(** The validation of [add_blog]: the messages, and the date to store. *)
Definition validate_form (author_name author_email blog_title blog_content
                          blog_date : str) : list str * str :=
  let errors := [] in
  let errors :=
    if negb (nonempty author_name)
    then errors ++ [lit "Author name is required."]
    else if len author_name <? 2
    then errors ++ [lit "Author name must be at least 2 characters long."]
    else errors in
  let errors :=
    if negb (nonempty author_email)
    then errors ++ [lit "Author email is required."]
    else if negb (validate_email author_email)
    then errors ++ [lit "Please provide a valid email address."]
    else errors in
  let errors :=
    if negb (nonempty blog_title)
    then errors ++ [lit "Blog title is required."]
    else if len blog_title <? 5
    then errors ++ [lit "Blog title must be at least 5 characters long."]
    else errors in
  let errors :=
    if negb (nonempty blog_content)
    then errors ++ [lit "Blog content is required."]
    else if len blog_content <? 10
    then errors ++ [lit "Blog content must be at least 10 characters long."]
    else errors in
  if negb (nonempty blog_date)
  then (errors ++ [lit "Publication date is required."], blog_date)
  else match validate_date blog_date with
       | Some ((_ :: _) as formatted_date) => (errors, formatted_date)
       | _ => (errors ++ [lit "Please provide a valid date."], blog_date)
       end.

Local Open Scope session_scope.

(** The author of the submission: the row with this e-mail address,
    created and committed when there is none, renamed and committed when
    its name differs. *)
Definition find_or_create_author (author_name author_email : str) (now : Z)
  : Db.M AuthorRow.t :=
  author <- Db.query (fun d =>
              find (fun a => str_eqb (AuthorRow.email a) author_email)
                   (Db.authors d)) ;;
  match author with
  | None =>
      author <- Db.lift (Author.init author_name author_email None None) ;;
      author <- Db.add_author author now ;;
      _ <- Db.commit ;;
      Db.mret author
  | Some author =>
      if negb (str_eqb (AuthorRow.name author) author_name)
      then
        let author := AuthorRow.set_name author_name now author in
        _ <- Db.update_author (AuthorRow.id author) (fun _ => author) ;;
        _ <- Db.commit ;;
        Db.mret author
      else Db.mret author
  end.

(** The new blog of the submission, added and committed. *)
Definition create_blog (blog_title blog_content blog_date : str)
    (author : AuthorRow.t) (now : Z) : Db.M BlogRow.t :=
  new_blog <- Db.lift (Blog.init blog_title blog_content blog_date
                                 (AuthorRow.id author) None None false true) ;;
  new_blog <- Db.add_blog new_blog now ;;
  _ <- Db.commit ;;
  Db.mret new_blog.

====

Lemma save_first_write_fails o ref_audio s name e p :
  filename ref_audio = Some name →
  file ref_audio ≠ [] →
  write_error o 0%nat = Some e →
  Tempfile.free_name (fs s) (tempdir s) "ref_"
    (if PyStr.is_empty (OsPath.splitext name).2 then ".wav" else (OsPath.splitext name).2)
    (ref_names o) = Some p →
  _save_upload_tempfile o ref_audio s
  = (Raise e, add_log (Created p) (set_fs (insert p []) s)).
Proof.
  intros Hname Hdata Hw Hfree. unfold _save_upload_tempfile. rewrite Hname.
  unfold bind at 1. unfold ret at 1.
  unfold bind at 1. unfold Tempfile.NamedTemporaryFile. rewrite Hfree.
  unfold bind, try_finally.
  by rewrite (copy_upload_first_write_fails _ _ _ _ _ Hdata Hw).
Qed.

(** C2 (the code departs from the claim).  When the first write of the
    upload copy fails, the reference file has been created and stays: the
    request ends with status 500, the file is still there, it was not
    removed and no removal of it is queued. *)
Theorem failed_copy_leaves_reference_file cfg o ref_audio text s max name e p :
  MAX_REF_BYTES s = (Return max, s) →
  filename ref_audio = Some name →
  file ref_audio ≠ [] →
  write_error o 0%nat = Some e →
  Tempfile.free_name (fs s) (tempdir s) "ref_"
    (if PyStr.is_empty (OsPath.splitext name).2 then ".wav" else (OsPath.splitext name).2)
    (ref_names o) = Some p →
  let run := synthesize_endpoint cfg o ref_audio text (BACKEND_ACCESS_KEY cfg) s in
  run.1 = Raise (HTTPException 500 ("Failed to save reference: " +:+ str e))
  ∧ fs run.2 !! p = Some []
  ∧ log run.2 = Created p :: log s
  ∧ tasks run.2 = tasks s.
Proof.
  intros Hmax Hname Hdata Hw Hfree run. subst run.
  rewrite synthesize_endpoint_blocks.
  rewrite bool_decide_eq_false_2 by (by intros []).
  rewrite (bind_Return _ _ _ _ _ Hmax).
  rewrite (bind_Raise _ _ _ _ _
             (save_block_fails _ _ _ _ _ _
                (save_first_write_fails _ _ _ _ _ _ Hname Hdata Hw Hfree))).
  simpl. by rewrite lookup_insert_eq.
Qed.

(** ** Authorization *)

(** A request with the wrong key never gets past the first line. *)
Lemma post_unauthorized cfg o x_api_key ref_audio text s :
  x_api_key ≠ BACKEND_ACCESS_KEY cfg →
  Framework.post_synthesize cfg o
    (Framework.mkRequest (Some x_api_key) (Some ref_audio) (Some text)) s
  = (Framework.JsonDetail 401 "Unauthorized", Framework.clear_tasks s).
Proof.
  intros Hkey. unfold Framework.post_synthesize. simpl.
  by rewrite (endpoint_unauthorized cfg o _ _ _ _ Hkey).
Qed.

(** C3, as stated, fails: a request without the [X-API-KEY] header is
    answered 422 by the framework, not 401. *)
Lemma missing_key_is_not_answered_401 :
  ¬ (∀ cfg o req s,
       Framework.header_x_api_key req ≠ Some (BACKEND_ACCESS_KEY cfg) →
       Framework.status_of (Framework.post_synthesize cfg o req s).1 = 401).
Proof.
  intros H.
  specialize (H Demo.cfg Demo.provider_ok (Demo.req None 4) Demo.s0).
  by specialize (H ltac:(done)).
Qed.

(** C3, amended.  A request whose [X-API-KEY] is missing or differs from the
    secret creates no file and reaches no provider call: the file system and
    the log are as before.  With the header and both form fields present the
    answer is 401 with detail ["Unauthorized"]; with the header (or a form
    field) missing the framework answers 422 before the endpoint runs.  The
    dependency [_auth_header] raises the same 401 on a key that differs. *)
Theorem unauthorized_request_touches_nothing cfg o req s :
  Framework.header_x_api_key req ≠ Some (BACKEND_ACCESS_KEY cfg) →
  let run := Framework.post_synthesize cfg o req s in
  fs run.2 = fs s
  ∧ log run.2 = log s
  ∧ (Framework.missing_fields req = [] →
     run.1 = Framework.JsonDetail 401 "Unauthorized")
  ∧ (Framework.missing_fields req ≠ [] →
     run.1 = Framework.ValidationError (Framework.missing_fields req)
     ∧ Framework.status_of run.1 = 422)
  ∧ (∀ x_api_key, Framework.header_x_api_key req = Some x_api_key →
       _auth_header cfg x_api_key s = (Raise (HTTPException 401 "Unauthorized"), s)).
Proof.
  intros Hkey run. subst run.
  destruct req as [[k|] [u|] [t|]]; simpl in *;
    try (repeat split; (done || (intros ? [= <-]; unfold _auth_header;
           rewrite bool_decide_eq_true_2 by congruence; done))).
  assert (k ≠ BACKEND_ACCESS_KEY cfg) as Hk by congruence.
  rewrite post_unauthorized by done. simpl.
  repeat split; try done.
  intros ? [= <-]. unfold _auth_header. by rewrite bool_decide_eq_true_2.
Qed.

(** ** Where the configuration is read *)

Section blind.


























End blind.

====

Repeat, word for word, the lines above between the line holding "Theorem failed_copy_leaves_reference_file cfg" and the line holding "let run := synthesize_endpoint", inclusive; omit everything else.

Theorem failed_copy_leaves_reference_file cfg o ref_audio text s max name e p :
  MAX_REF_BYTES s = (Return max, s) →
  filename ref_audio = Some name →
  file ref_audio ≠ [] →
  write_error o 0%nat = Some e →
  Tempfile.free_name (fs s) (tempdir s) "ref_"
    (if PyStr.is_empty (OsPath.splitext name).2 then ".wav" else (OsPath.splitext name).2)
    (ref_names o) = Some p →
  let run := synthesize_endpoint cfg o ref_audio text (BACKEND_ACCESS_KEY cfg) s in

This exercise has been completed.